[[ SOURCE DATA, beginning ]]

(** [p[i] = 0] for every byte: whole words, then the low bytes of the last. *)
Definition clear_bytes (p size : Z) (st : slab_state) : slab_state :=
  let st := iter_up (Z.to_nat (size / 4)) 0 (fun i => store (p + 4 * i) 0) st in
  let rest := size mod 4 in
  if rest =? 0 then st
  else let a := p + 4 * (size / 4) in store a (load st a - load st a mod 2 ^ (8 * rest)) st.

Definition kzalloc (size : Z) (st : slab_state) : option (Z * slab_state) :=
  '(p, st) ← kmalloc size st;
  Some (p, if p =? 0 then st else clear_bytes p size st).

(** The body of [kfree] is empty. *)
Definition kfree (p : Z) (st : slab_state) : slab_state := st.

Definition slab_boot (b : buddy_state) : slab_state := mk_slab_state ∅ ∅ 0 false ∅ b.

(** ** Well-formed caches *)

Definition as_ptr (a : Z) : ptr := if a =? 0 then None else Some a.

(** The objects that fit in a slab. *)
Definition slab_capacity (sz : Z) : Z := (SLAB_SIZE - SLAB_HEADER) / sz.
Definition object (sz slab o : Z) : Prop :=
  ∃ k, 0 ≤ k < slab_capacity sz ∧ o = slab + SLAB_HEADER + k * sz.
Definition in_page (slab a : Z) : Prop := slab ≤ a < slab + SLAB_SIZE.
Definition slab_page (slab : Z) : Prop := ∃ i, 0 ≤ i < BUDDY_TOTAL_PAGES ∧ slab = page_to_addr i.

(** A slab whose free objects are [fl]. *)
Record slab_ok (st : slab_state) (sz slab : Z) (fl : list Z) : Prop := {
  so_page : slab_page slab;
  so_total : load st (slab_total slab) = slab_capacity sz;
  so_inuse : load st (slab_inuse slab) + Z.of_nat (length fl) = slab_capacity sz;
  so_inuse_nonneg : 0 ≤ load st (slab_inuse slab);
  so_chain : chain as_ptr (smem st) (as_ptr (load st (slab_free_list slab))) fl;
  so_nodup : NoDup fl;
  so_objects : ∀ o, o ∈ fl → object sz slab o;
}.

(** A constructor or destructor writes only to its object. *)
Definition local_fn (sz : Z) (f : option (Z → memory → memory)) : Prop :=
  ∀ g, f = Some g → ∀ o m a, a < o ∨ o + sz ≤ a → (g o m).[a] = m.[a].

Definition size_ok (sz : Z) : Prop := sz mod 4 = 0 ∧ 4 ≤ sz ≤ SLAB_SIZE - SLAB_HEADER.

(** Cache [c] has the partial slabs [Lp] and the full slabs [Lf]; [fl] gives the
    free objects of each, [al] the blocks the buddy allocator has given out. *)
Record cache_wf (st : slab_state) (c : Z) (Lp Lf : list Z) (fl : Z → list Z) (al : gmap Z Z) : Prop := {
  cw_buddy : buddy_inv (pages st) al;
  cw_size : size_ok (obj_size (cache_at st c));
  cw_partial : chain as_ptr (smem st) (as_ptr (slabs_partial (cache_at st c))) Lp;
  cw_full : chain as_ptr (smem st) (as_ptr (slabs_full (cache_at st c))) Lf;
  cw_free : slabs_free (cache_at st c) = 0;
  cw_nodup : NoDup (Lp ++ Lf);
  cw_owned : ∀ s i, s ∈ Lp ++ Lf → 0 ≤ i < BUDDY_TOTAL_PAGES → s = page_to_addr i → al !! i = Some 0;
  cw_slab : ∀ s, s ∈ Lp ++ Lf → slab_ok st (obj_size (cache_at st c)) s (fl s);
  cw_room : ∀ s, s ∈ Lp → fl s ≠ [];
  cw_ctor : local_fn (obj_size (cache_at st c)) (ctor (cache_at st c));
  cw_dtor : local_fn (obj_size (cache_at st c)) (dtor (cache_at st c));
}.

(** The objects in use. *)
Definition live (L : list Z) (fl : Z → list Z) (sz o : Z) : Prop := ∃ s, s ∈ L ∧ object sz s o ∧ o ∉ fl s.

(** ** Memory *)

Lemma load_store a x st b : load (store a x st) b = if decide (a = b) then x else load st b.
Proof. apply aget_aset. Qed.

Lemma cache_at_upd st c f k : cache_at (upd_cache c f st) k = if decide (c = k) then f (cache_at st c) else cache_at st k.
Proof. apply aget_amod. Qed.

Lemma page_addr s : slab_page s → ∃ p, s = p * 4096 ∧ 0 < p < 32768.
Proof.
  intros (i & Hi & ->). exists (1024 + i). rewrite page_to_addr_eq by done. unfold BUDDY_TOTAL_PAGES, PAGE_SIZE in *. lia.
Qed.

Lemma capacity_pos sz : size_ok sz → 1 ≤ slab_capacity sz ∧ slab_capacity sz * sz ≤ SLAB_SIZE - SLAB_HEADER.
Proof.
  unfold size_ok, slab_capacity, SLAB_SIZE, SLAB_HEADER, PAGE_SIZE. intros [_ Hs].
  pose proof (Z.div_mod (4096 - 16) sz ltac:(lia)). pose proof (Z.mod_pos_bound (4096 - 16) sz ltac:(lia)).
  split; [apply Z.div_le_lower_bound; lia|lia].
Qed.

(** An object lies in its page behind the header, aligned. *)
Lemma object_range sz s o : size_ok sz → object sz s o → s + 16 ≤ o ∧ o + sz ≤ s + 4096.
Proof.
  intros Hs (k & Hk & ->). destruct (capacity_pos sz Hs) as [_ Hc].
  unfold size_ok, SLAB_SIZE, SLAB_HEADER, PAGE_SIZE in *. nia.
Qed.

Lemma object_aligned sz s o : size_ok sz → slab_page s → object sz s o → o mod 4 = 0.
Proof.
  intros [Hs _] (p & -> & _)%page_addr (k & _ & ->). unfold SLAB_HEADER. apply Z.mod_divide in Hs as [q ->]; [|done].
  replace (p * 4096 + 16 + k * (q * 4)) with ((p * 1024 + 4 + k * q) * 4) by lia. by rewrite Z.mod_mul.
Qed.

(** Distinct objects of a slab do not overlap. *)
Lemma object_disjoint sz s o o' : size_ok sz → object sz s o → object sz s o' → o ≠ o' → o + sz ≤ o' ∨ o' + sz ≤ o.
Proof.
  intros [_ Hs] (k & _ & ->) (k' & _ & ->) Hne. assert (k + 1 ≤ k' ∨ k' + 1 ≤ k) as [Hk|Hk].
  { destruct (decide (k = k')) as [->|]; [done|lia]. }
  - left. pose proof (Z.mul_le_mono_nonneg_r (k + 1) k' sz ltac:(lia) Hk). lia.
  - right. pose proof (Z.mul_le_mono_nonneg_r (k' + 1) k sz ltac:(lia) Hk). lia.
Qed.

Lemma pages_apart s s' a : slab_page s → slab_page s' → in_page s a → in_page s' a → s = s'.
Proof. intros (p & -> & _)%page_addr (p' & -> & _)%page_addr. unfold in_page, SLAB_SIZE, PAGE_SIZE. lia. Qed.

Lemma object_in_page sz s o a : size_ok sz → object sz s o → o ≤ a < o + sz → in_page s a.
Proof. intros Hs Ho Ha. pose proof (object_range sz s o Hs Ho). unfold in_page, SLAB_SIZE, PAGE_SIZE. lia. Qed.

(** An object belongs to one slab, the one its address is rounded to. *)
Lemma object_slab sz s o : size_ok sz → slab_page s → object sz s o → andn32 o (SLAB_SIZE - 1) = s.
Proof.
  intros Hs Hp Ho. pose proof (object_range sz s o Hs Ho) as Hr. destruct (page_addr s Hp) as (p & -> & Hpr).
  destruct Hs as [_ [Hs _]]. change (SLAB_SIZE - 1) with 0xFFF. rewrite andn32_page by lia.
  replace (o / 4096) with p; [done|]. apply (Z.div_unique _ _ _ (o - p * 4096)); lia.
Qed.

(** A slab is unaffected by changes outside its page. *)
Lemma slab_ok_ext st st' sz s fl :
  size_ok sz → (∀ a, in_page s a → load st' a = load st a) → slab_ok st sz s fl → slab_ok st' sz s fl.
Proof.
  intros Hs Hm [Hp Ht Hi Hin Hc Hnd Ho].
  assert (∀ d, 0 ≤ d < 16 → load st' (s + d) = load st (s + d)) as Hh.
  { intros d Hd. apply Hm. unfold in_page, SLAB_SIZE, PAGE_SIZE. lia. }
  unfold slab_total, slab_inuse, slab_free_list in *. split; unfold slab_total, slab_inuse, slab_free_list; rewrite ?Hh by lia; try done.
  eapply chain_ext; [|done]. intros o Hof. f_equal. apply Hm. pose proof (object_range sz s o Hs (Ho o Hof)).
  unfold in_page, SLAB_SIZE, PAGE_SIZE. destruct Hs. lia.
Qed.

(** The lists and slabs of a cache survive a change that keeps the pages of its
    slabs and its list heads. *)
Lemma chain_slabs st st' hd L :
  (∀ s, s ∈ L → load st' s = load st s) → chain as_ptr (smem st) hd L → chain as_ptr (smem st') hd L.
Proof. intros Hm. apply chain_ext. intros s Hs. f_equal. by apply Hm. Qed.

Lemma slab_head s : slab_page s → in_page s s ∧ s ≠ 0.
Proof. intros (p & -> & Hp)%page_addr. unfold in_page, SLAB_SIZE, PAGE_SIZE. lia. Qed.

Lemma as_ptr_nz a : a ≠ 0 → as_ptr a = Some a.
Proof. unfold as_ptr. intros Ha%Z.eqb_neq. by rewrite Ha. Qed.

Lemma chain_head m a L : chain as_ptr m (as_ptr a) L → match L with [] => a = 0 | s :: _ => a = s ∧ a ≠ 0 end.
Proof. unfold as_ptr. destruct L as [|s L]; cbn; destruct (Z.eqb_spec a 0); [done|done|by intros [? _]|intros [[= ->] _]; done]. Qed.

[[ SOURCE DATA, end ]]

### TRY IT
Take the records above and return, word for word, only the lines that fall from the line with "(** Cache [c]" to the line with "cw_partial : chain", both of them included.

### ANSWER BOX
(** Cache [c] has the partial slabs [Lp] and the full slabs [Lf]; [fl] gives the
    free objects of each, [al] the blocks the buddy allocator has given out. *)
Record cache_wf (st : slab_state) (c : Z) (Lp Lf : list Z) (fl : Z → list Z) (al : gmap Z Z) : Prop := {
  cw_buddy : buddy_inv (pages st) al;
  cw_size : size_ok (obj_size (cache_at st c));
  cw_partial : chain as_ptr (smem st) (as_ptr (slabs_partial (cache_at st c))) Lp;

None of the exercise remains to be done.